# [ASSIGNMENT]
Up to and including the line that contains "target_temperature_name))", reproduce every line exactly, beginning with the first line below.

++++ GIVEN ENTRIES

(** All that [_async_update_target_temperature_attributes] can do to the
    entity: nothing, or name a parameter of [HA_PRESET_TO_EM_TEMP] that the
    device has just given, with its bounds. *)
Lemma update_attributes_effect
    (target_temp : option V) (w w' : World V) (r : result unit) :
  update_attributes target_temp w = (r, w') ->
  w' = w
  \/ exists (preset name : string) (parameter : ThermostatParameter V),
       dict_get preset HA_PRESET_TO_EM_TEMP = Some name
       /\ get_parameter V device name = Ok parameter
       /\ r = Ok tt
       /\ w' = set_target_temperature_attributes V name parameter w.
Proof using Type.
  unfold Climate._async_update_target_temperature_attributes.
  unfold bind at 1, gets at 1.
  unfold bind at 1.
  assert (forall p : option string,
            (if is_airing_or_unknown p
             then Py.ret tt
             else Py.bind
                    (match p with
                     | Some p0 => await (dict_subscript p0 HA_PRESET_TO_EM_TEMP)
                     | None => raise KeyError
                     end)
                    (fun target_temperature_name =>
                       Py.bind (gets (fun w0 : World V => target_name w0))
                         (fun current_name =>
                            if bool_decide
                                 (current_name = Some target_temperature_name)
                            then Py.ret tt
                            else Py.bind
                                   (await (get_parameter V device
                                             target_temperature_name))
                                   (fun parameter =>
                                      modify
                                        (set_target_temperature_attributes V
                                           target_temperature_name
                                           parameter))))) w = (r, w') ->
            w' = w
            \/ exists (preset name : string)
                 (parameter : ThermostatParameter V),
                 dict_get preset HA_PRESET_TO_EM_TEMP = Some name
                 /\ get_parameter V device name = Ok parameter
                 /\ r = Ok tt
                 /\ w' = set_target_temperature_attributes V name parameter w)
    as Hrest.
  { intros p. destruct (is_airing_or_unknown p).
    { intros [= <- <-]. by left. }
    unfold bind, await, gets, modify, ret, raise, dict_subscript.
    destruct p as [p|]; [|intros [= <- <-]; by left].
    destruct (dict_get p HA_PRESET_TO_EM_TEMP) as [name|] eqn:Hname;
      [|intros [= <- <-]; by left].
    case_bool_decide; [intros [= <- <-]; by left|].
    destruct (get_parameter V device name) as [parameter|e] eqn:Hget;
      intros [= <- <-]; [|by left].
    right. by exists p, name, parameter. }
  destruct (bool_decide (_attr_preset_mode V (attrs V w) = Some PRESET_SCHEDULE)).
  - unfold bind at 1.
    pose proof (schedule_preset_reads_only target_temp w) as Hsame.
    destruct (Climate._async_get_current_schedule_preset V py_eq device
                target_temp w) as [[p|e] w0]; simpl in Hsame; subst w0.
    + unfold ret at 1. apply Hrest.
    + intros [= <- <-]. by left.
  - unfold ret at 1. apply Hrest.
Qed.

++++++++

# [EXPECTED ANSWER]
(** All that [_async_update_target_temperature_attributes] can do to the
    entity: nothing, or name a parameter of [HA_PRESET_TO_EM_TEMP] that the
    device has just given, with its bounds. *)
Lemma update_attributes_effect
    (target_temp : option V) (w w' : World V) (r : result unit) :
  update_attributes target_temp w = (r, w') ->
  w' = w
  \/ exists (preset name : string) (parameter : ThermostatParameter V),
       dict_get preset HA_PRESET_TO_EM_TEMP = Some name
       /\ get_parameter V device name = Ok parameter
       /\ r = Ok tt
       /\ w' = set_target_temperature_attributes V name parameter w.
Proof using Type.
  unfold Climate._async_update_target_temperature_attributes.
  unfold bind at 1, gets at 1.
  unfold bind at 1.
  assert (forall p : option string,
            (if is_airing_or_unknown p
             then Py.ret tt
             else Py.bind
                    (match p with
                     | Some p0 => await (dict_subscript p0 HA_PRESET_TO_EM_TEMP)
                     | None => raise KeyError
                     end)
                    (fun target_temperature_name =>
                       Py.bind (gets (fun w0 : World V => target_name w0))
                         (fun current_name =>
                            if bool_decide
                                 (current_name = Some target_temperature_name)
                            then Py.ret tt
                            else Py.bind
                                   (await (get_parameter V device
                                             target_temperature_name))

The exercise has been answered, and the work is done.